Figure 9. Specifying the ‘data’ and ‘fault’ rows of the spreadsheet. Image used courtesy of the author
An ad-hoc data analysis approach, similar to the Google Sheet chart in part 1, can be accomplished within the pgAdmin tool. Clicking on the Graph Visualizer button will generate a visual chart of the resultant data set of the query.
Within the graph visualizer menu, select the following options, and click “Generate” in the top right-hand corner.
Figure 10. Generating the visual graphic element. Image used courtesy of the author
Remarkably, we will get a bar chart of the resultant query dataset. The data is not aggregated and thus not ideal for presentation purposes.
Figure 11. Non-aggregated data display. Image used courtesy of the author
Creating a new SQL query can change the graph visualizer into a format that is more desired for presentation purposes. Enter the following SQL statement into a new query editor window. This statement performs an aggregate count function on the fault data and then groups the counts associated to the respective descriptions.
SELECT fault, COUNT(fault) FROM public."Faults" GROUP BY fault
The resultant dataset should be similar to below.
Figure 12. Tabulated set of fault data and count number. Image used courtesy of the author
The resultant graph visualizer tool will yield a much more effective graph to present to management.
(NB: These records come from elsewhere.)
(** The rows written by the checkout transaction pass their check
    constraints. *)
Definition commit_ok (order : Order.t) (m : gmap UUID ProductVariant.t)
    (l : list CartItem.t) : bool :=
  Order.check_constraints order
  && forallb OrderItem.check_constraints (Order.items order)
  && variants_check m (map CartItem.variant_id l).

(** The inner [try] block of [OrderList.post]: the checkout transaction
    on the cart at position [i]. Every exception is answered by
    [db.session.rollback()] and 'Failed to create order'. The five amounts
    go to [Numeric(10, 2)] columns: the tax and the total, which the
    service computed with a rate, are rounded by the write; the subtotal,
    the shipping amount and the discount have two places. *)
Definition create_order (now : Z) (db : DB) (user_id : UUID)
    (data : checkout) (payment : string)
    (shipping_address billing_address : Address.t)
    (i : nat) (cart : Cart.t) : DB * response :=
  let '(db_t, totals_result) :=
    CartService.calculate_totals now db (Some user_id) None
      (shipping_address_id data) in
  match totals_result with
  | None => (db_t, Error 500 "Failed to calculate totals" [])
  | Some totals =>
      let order :=
        Order.mk (next_uuid db_t) (Some user_id) "pending" "pending"
          (CartService.t_subtotal totals)
          (numeric_10_2 (CartService.t_tax totals))
          (CartService.t_shipping totals) (CartService.t_discount totals)
          (numeric_10_2 (CartService.t_total totals))
          (Some (Address.snapshot shipping_address))
          (Some (Address.snapshot billing_address))
          (notes data) Order.meta_empty None None None None
          (Some payment) [] in
      if negb (Order.check_constraints order)
      then (db_t, Error 500 "Failed to create order" [])
      else
        match order_items_loop (variants db_t) (Cart.items cart) with
        | None => (db_t, Error 500 "Failed to create order" [])
        | Some (order_items, variants') =>
            let order := Order.set_items order order_items in
            let cart' := Cart.set_status cart "converted" in
            let order :=
              if Order.str_in payment ["credit_card"; "paypal"]%string
              then Order.set_status
                     (Order.set_payment_status order "captured") "confirmed"
              else order in
            if commit_ok order variants' (Cart.items cart)
            then
              (mkDB variants' (<[i := cart']> (carts db_t))
                 (orders db_t ++ [order]) (coupons db_t) (addresses db_t)
                 (next_uuid db_t + 1),
               Created order)
            else (db_t, Error 500 "Failed to create order" [])
        end
  end.

(** What the transaction runs with once the checks before it passed:
    the request, the two addresses, and the cart with its position. *)
Record txn_input := mk_txn {
  in_data : checkout;
  in_payment : string;
  in_shipping : Address.t;
  in_billing : Address.t;
  in_pos : nat;
  in_cart : Cart.t
}.

(** [OrderList.post] up to the inner [try]: required fields, cart lookup
    and empty check, cart validation, address lookup. The cart object is
    the one of the session, so it carries the prices that
    [validate_items] re-synced. *)
Definition preconditions (now : Z) (db : DB) (user_id : UUID)
    (data : option checkout) : DB * (response + txn_input) :=
  match data with
  | None => (db, inl (Error 400 "Request body required" []))
  | Some data =>
      match shipping_address_id data, billing_address_id data,
            payment_method data with
      | None, _, _ => (db, inl (Error 400 "shipping_address_id is required" []))
      | _, None, _ => (db, inl (Error 400 "billing_address_id is required" []))
      | Some sid, Some bid, payment =>
          if negb (truthy_opt truthy_str payment)
          then (db, inl (Error 400 "payment_method is required" []))
          else
            let '(db1, r) :=
              CartService.get_or_create_cart now db (Some user_id) None in
            match r with
            | None => (db1, inl (Error 400 "Cart is empty" []))
            | Some (i, cart) =>
                if Cart.is_empty cart
                then (db1, inl (Error 400 "Cart is empty" []))
                else
                  match CartService.validate_cart now db1 (Some user_id) None
                  with
                  | None =>
                      (db1, inl (Error 500 "Failed to process checkout" []))
                  | Some (db2, validation_result) =>
                      if negb (CartService.cv_valid validation_result)
                      then (db2,
                            inl (Error 400 "Cart validation failed"
                                   (CartService.cv_errors validation_result)))
                      else
                        match find_address sid user_id (addresses db2),
                              find_address bid user_id (addresses db2) with
                        | Some sa, Some ba =>
                            (db2,
                             inr (mk_txn data (default EmptyString payment) sa ba i
                                    (default cart (carts db2 !! i))))
                        | _, _ => (db2, inl (Error 400 "Invalid address" []))
                        end
                  end
            end
      end
  end.

(** [OrderList.post] for the authenticated user [user_id]. *)
Definition post (now : Z) (db : DB) (user_id : UUID)
    (data : option checkout) : DB * response :=
  match preconditions now db user_id data with
  | (db2, inl r) => (db2, r)
  | (db2, inr t) =>
      create_order now db2 user_id (in_data t) (in_payment t)
        (in_shipping t) (in_billing t) (in_pos t) (in_cart t)
  end.

Inductive reply := Reply (code : Z) (msg : string).

Definition find_order (p : Order.t -> bool) (l : list Order.t)
    : option (nat * Order.t) :=
  list_find (fun o => p o = true) l.

(** [CancelOrder.post]; [reason] is the ['reason'] of the request body,
    when there is one. *)
Definition cancel (now : Z) (db : DB) (user_id order_id : UUID)
    (reason : option string) : DB * reply :=
  match find_order (fun o => (Order.id o =? order_id)
                             && bool_decide (Order.user_id o = Some user_id))
          (orders db) with
  | None => (db, Reply 404 "Order not found")
  | Some (i, order) =>
      if negb (Order.can_be_cancelled order)
      then (db, Reply 400 "Order cannot be cancelled")
      else
        let reason :=
          match reason with
          | Some r => r
          | None => "Customer requested cancellation"%string
          end in
        match Order.cancel_order now order reason with
        | None => (db, Reply 500 "Failed to cancel order")
        | Some order' =>
            let order' := Order.flush_metadata order order' in
            let variants' := restore_stock (variants db) (Order.items order) in
            if variants_check variants'
                 (map OrderItem.variant_id (Order.items order))
            then (mkDB variants' (carts db) (<[i := order']> (orders db))
                    (coupons db) (addresses db) (next_uuid db),
                  Reply 200 "Order cancelled successfully")
            else (db, Reply 500 "Failed to cancel order")
        end
  end.

(** Pagination of [OrderList.get]: the test of the parameters, the offset
    of a page and the number of pages, [(total + limit - 1) // limit]. *)
Definition valid_pagination (page limit : Z) : bool :=
  negb ((page <? 1) || (limit <? 1) || (limit >? 100)).

Definition page_offset (page limit : Z) : Z := (page - 1) * limit.

Definition pages (total limit : Z) : Z := (total + limit - 1) / limit.

(** The rows of a page: [query.offset(offset).limit(limit).all()] on the
    rows [l] that the ordered query selects. *)
Definition page_rows {A} (l : list A) (page limit : Z) : list A :=
  take (Z.to_nat limit) (drop (Z.to_nat (page_offset page limit)) l).

End OrdersApi.

(** ** app/api/v1/admin.py *)

Module AdminApi.

Record order_update := mk_update {
  u_status : option string;
  u_tracking_number : option string;
  u_shipping_carrier : option string;
  u_notes : option string
}.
Figure 13. Aggregated bar graph display of fault data. Image used courtesy of the author
The Final Visualization Steps
The pgAdmin tool has enabled us to explore the data in the Postgres database. From where we started, this is a major win. Data can be automatically collected based on a desired trigger and funneled into a robust data storage tool. The majority of the difficult work is complete. In the next section (forthcoming), we’ll explore some data dashboarding tools that accomplish the job of presenting to management better than that of Google Sheets and pgAdmin.